Wimbledon remained the one he craved so dearly and 12 months on from his success in the Olympic Games, he was back on Centre Court with the trophy in his hands. A clinical 6-4, 7-5, 6-4 win over Djokovic was a stylish way to give those in attendance memories that will not have faded to this day.
In an emotional Instagram post, Murray wrote alongside a picture of him and his mum: ‘Best way to feel better after a tough day is a big cuddle from your mum.
‘Genuinely been very touched by all of the messages and support from everybody today… It means a lot and has made me feel much more positive than when I woke this morning. Thank you so much.’
SW19 is where Murray wants to end his career now – and where he feels most at home.
Building on the decisive 2013 win over Djokovic, Murray collected his second Wimbledon singles title three years later with victory against big-serving Canadian Milos Raonic.
However, it now appears that it is purely a question of whether he can get through the next few weeks, let alone recapture former glories.
Reaction to the news was swift on Thursday night, with America’s former world number one Andy Roddick leading the way.
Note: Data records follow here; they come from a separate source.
(** A title past the limit: the reader raises in the row of the book. *)
Lemma feed_long_title i title (tail : list pystr) b rest :
  fits i ->
  existsb special title = false ->
  field_size_limit < Z.of_nat (length title) ->
  feed parse_reset b
    (join (map join_append (i :: title :: tail)) ++ rest)
  = ([], Some CsvError).
Proof.
  intros Hi Hplain Hlong.
  change (join (map join_append (i :: title :: tail)))
    with (join_append i ++ delimiter :: join (map join_append (title :: tail))).
  rewrite <- app_assoc. cbn [app].
  destruct (feed_first_field i b delimiter
              (join (map join_append (title :: tail)) ++ rest))
    as [->|[_ [Hk|Hk]]]; [|discriminate Hk|discriminate Hk].
  rewrite feed_field by done. cbn [feed]. rewrite field_end_delimiter.
  change (File.ends_line delimiter ?x) with false. cbv iota.
  assert (Hjoin : exists more,
            join (map join_append (title :: tail)) ++ rest = title ++ more).
  { cbn [map]. unfold join_append at 1. rewrite Hplain.
    destruct tail as [|t2 tail].
    - by exists rest.
    - exists (delimiter :: join (map join_append (t2 :: tail)) ++ rest).
      change (join (title :: map join_append (t2 :: tail)))
        with (title ++ delimiter :: join (map join_append (t2 :: tail))).
      by rewrite <- app_assoc. }
  destruct Hjoin as (more & ->).
  destruct title as [|c title]; [cbn in Hlong; unfold field_size_limit in Hlong; lia|].
  cbn [existsb] in Hplain. apply orb_false_iff in Hplain as [Hc Hplain].
  rewrite length_cons in Hlong.
  cbn [app feed]. rewrite step_start_field, add_char_ok, ends_line_plain
    by (done || (cbn [length]; unfold field_size_limit; lia)).
  apply feed_plain_full; [done| |]; cbn [app length]; unfold field_size_limit in *; lia.
Qed.

Lemma load_long_title i title a n m loans :
  fits i ->
  existsb special title = false ->
  field_size_limit < Z.of_nat (length title) ->
  fst (Library._load_books
         (Some (Library.save_books (Library.mk [Book.mk i title a n m] loans))))
  = [].
Proof.
  intros Hi Hplain Hlong.
  unfold Library._load_books, DictReader.
  rewrite reader_readlines. unfold Library.save_books, Library.header.
  unfold FIELDNAMES at 1. cbn [map Library.books concat].
  rewrite feed_writerow by apply fits_header.
  unfold writerow, Book.to_dict.
  cbn [Book.book_id Book.title Book.author Book.total_copies
       Book.available_copies].
  set (vals := [PyStr i; PyStr title; PyStr a; PyInt n; PyInt m]).
  pose proof (join_two_nonempty (join_append i) (join_append title)
                (map (fun v => join_append (field_text v))
                   [PyStr a; PyInt n; PyInt m])) as Hne.
  change (map (fun v => join_append (field_text v)) vals)
    with (join_append i :: join_append title
          :: map (fun v => join_append (field_text v))
               [PyStr a; PyInt n; PyInt m]) in *.
  destruct (join _) as [|x r] eqn:Hj; [done|]. rewrite <- Hj.
  rewrite <- (map_map field_text join_append [PyStr a; PyInt n; PyInt m]).
  change (join_append i :: join_append title
          :: map join_append (map field_text [PyStr a; PyInt n; PyInt m]))
    with (map join_append
            (i :: title :: map field_text [PyStr a; PyInt n; PyInt m])).
  rewrite <- app_assoc.
  by rewrite feed_long_title.
Qed.

(** C2, as the claim states it, fails: a catalog whose one Record has a title
    of 131073 characters is saved whole, and the reader raises [_csv.Error]
    in that row when the file is loaded: no Record comes back. *)
Lemma save_then_load_long_title :
  fst (Library._load_books (Some (Library.save_books Examples.long_catalog)))
  <> Library.books Examples.long_catalog.
Proof.
  unfold Examples.long_catalog. rewrite load_long_title.
  - discriminate.
  - unfold fits, field_size_limit. cbn. lia.
  - apply plain_repeat.
  - unfold Examples.long_title. rewrite repeat_length. unfold field_size_limit. lia.
Qed.

Lemma save_then_load_witness :
  Library._load_books (Some (Library.save_books Examples.one_book))
  = (Library.books Examples.one_book, Some (Library.save_books Examples.one_book)).
Proof.
  apply (save_then_load Examples.one_book).
  repeat constructor; unfold fits, Csv.field_size_limit, Py.int_ok; cbn; try lia.
Defined.

(** *** A file of rows *)

Lemma field_text_str (row : list pystr) : map field_text (map PyStr row) = row.
Proof. induction row as [|s row IH]; [done|]. cbn. by f_equal. Qed.

Lemma feed_row_lines rows :
  Forall row_ok rows ->
  feed parse_reset false (file_of_rows rows) = (rows, None).
Proof.
  unfold file_of_rows. induction rows as [|row rows IH]; [reflexivity|].
  intros [[Hlen Hfits] Hrows]%Forall_cons. cbn [map concat]. unfold row_line at 1.
  destruct row as [|s1 [|s2 ss]]; [cbn in Hlen; lia | cbn in Hlen; lia |].
  change (map PyStr (s1 :: s2 :: ss))
    with (PyStr s1 :: PyStr s2 :: map PyStr ss).
  rewrite feed_writerow.
  - rewrite (IH Hrows).
    change (PyStr s1 :: PyStr s2 :: map PyStr ss)
      with (map PyStr (s1 :: s2 :: ss)).
    by rewrite field_text_str.
  - change (PyStr s1 :: PyStr s2 :: map PyStr ss)
      with (map PyStr (s1 :: s2 :: ss)).
    by rewrite field_text_str.
Qed.

(** The file of a first row and of [rows]: the first row is passed over, and
    the Records are those the other rows construct, in their order. *)
Lemma load_rows_file first rows :
  Forall row_ok (first :: rows) ->
  Library._load_books (Some (file_of_rows (first :: rows)))
  = (omap Library.load_row rows, Some (file_of_rows (first :: rows))).
Proof.
  intros Hok. unfold Library._load_books, DictReader.
  rewrite reader_readlines, feed_row_lines by done. cbn [fst].
  assert (Hne : forall rs : list (list pystr),
            Forall row_ok rs -> filter (fun r : list pystr => r <> []) rs = rs).
  { induction rs as [|r rs IH]; [done|]. intros [[Hlen _] Hrs]%Forall_cons.
    rewrite filter_cons_True by (destruct r; [cbn in Hlen; lia | done]).
    f_equal. by apply IH. }
  by rewrite Hne.
Qed.



Section BookLemmas.

Lemma check_out_ok b :
  Book.copies_ok b -> Book.copies_ok (snd (Book.check_out b)).
Proof.
  unfold Book.copies_ok, Book.check_out.
  destruct (Z.ltb_spec 0 (Book.available_copies b)); simpl; lia.
Qed.

Lemma check_in_ok b :
  Book.copies_ok b -> Book.copies_ok (snd (Book.check_in b)).
Proof.
  unfold Book.copies_ok, Book.check_in.
  destruct (Z.ltb_spec (Book.available_copies b) (Book.total_copies b)); simpl; lia.
Qed.

Lemma check_out_frame b : frame (snd (Book.check_out b)) = frame b.
Proof. unfold Book.check_out. by destruct (0 <? _). Qed.

Lemma check_in_frame b : frame (snd (Book.check_in b)) = frame b.
Proof. unfold Book.check_in. by destruct (_ <? _). Qed.

Lemma frame_insert (l : list Book.t) : forall i b b',
  l !! i = Some b -> frame b' = frame b ->
  map frame (<[i := b']> l) = map frame l.
Proof.
  induction l as [|x l IH]; intros [|i] b b' Hl Hf; simpl in *; try done.
  - inversion Hl; subst. by rewrite Hf.
  - f_equal. by apply (IH i b).
Qed.

Lemma set_book_same self i b :
  Library.books self !! i = Some b -> Library.set_book self i b = self.
Proof.
  intros Hl. destruct self as [bs m]. unfold Library.set_book. simpl in *.
  by rewrite list_insert_id.
Qed.

Lemma find_book_lookup self q i b :
  Library._find_book self q = Some (i, b) -> Library.books self !! i = Some b.
Proof. unfold Library._find_book. intros H. by apply list_find_Some in H as [? _]. Qed.

End BookLemmas.

(** ** Record: [check_out] and [check_in] *)


(** C7, as the claim states it, fails: with no copy available [check_out]
    fails and leaves the count, and the [check_in] that follows adds one. *)
Lemma check_out_check_in_not_restored :
  ~ (forall b : Book.t,
       Book.available_copies (snd (Book.check_in (snd (Book.check_out b))))
       = Book.available_copies b).
Proof. intros H. specialize (H Examples.dune_out). discriminate H. Qed.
He took to Twitter, writing: ‘I tip my cap to @andy_murray ! Absolute legend. Short list of best tacticians in history. Unreal results in a brutal era …… Nothing but respect here. I hope he can finish strong and healthy.’
Tennis coach Darren Cahill added: ‘When you search for examples of ’emptied the bucket to be as good as they could be’ there should be a picture of Andy Murray sitting under that quote.
‘Remarkable discipline for training, competition, sacrifice, perfection, a little crazy… but a legend of a bloke. Bravo Andy.’
Former women’s world No 1 Tracy Austin, speaking on TennisTV, said: ‘It was just really hard to watch Andy practice (on Wednesday). It was a practice match against (Novak) Djokovic and it was 6-1, 4-1 and he wasn’t really moving.
‘He is giving it every shot in the off-season to come back after hip surgery. Such a good guy and Djokovic even tried to help him. It is really tough to hear the news.’
Women’s ace Donna Vekic simply tweeted the praying hands and a sad face emoji as she reacted to the news in the early hours of Friday morning.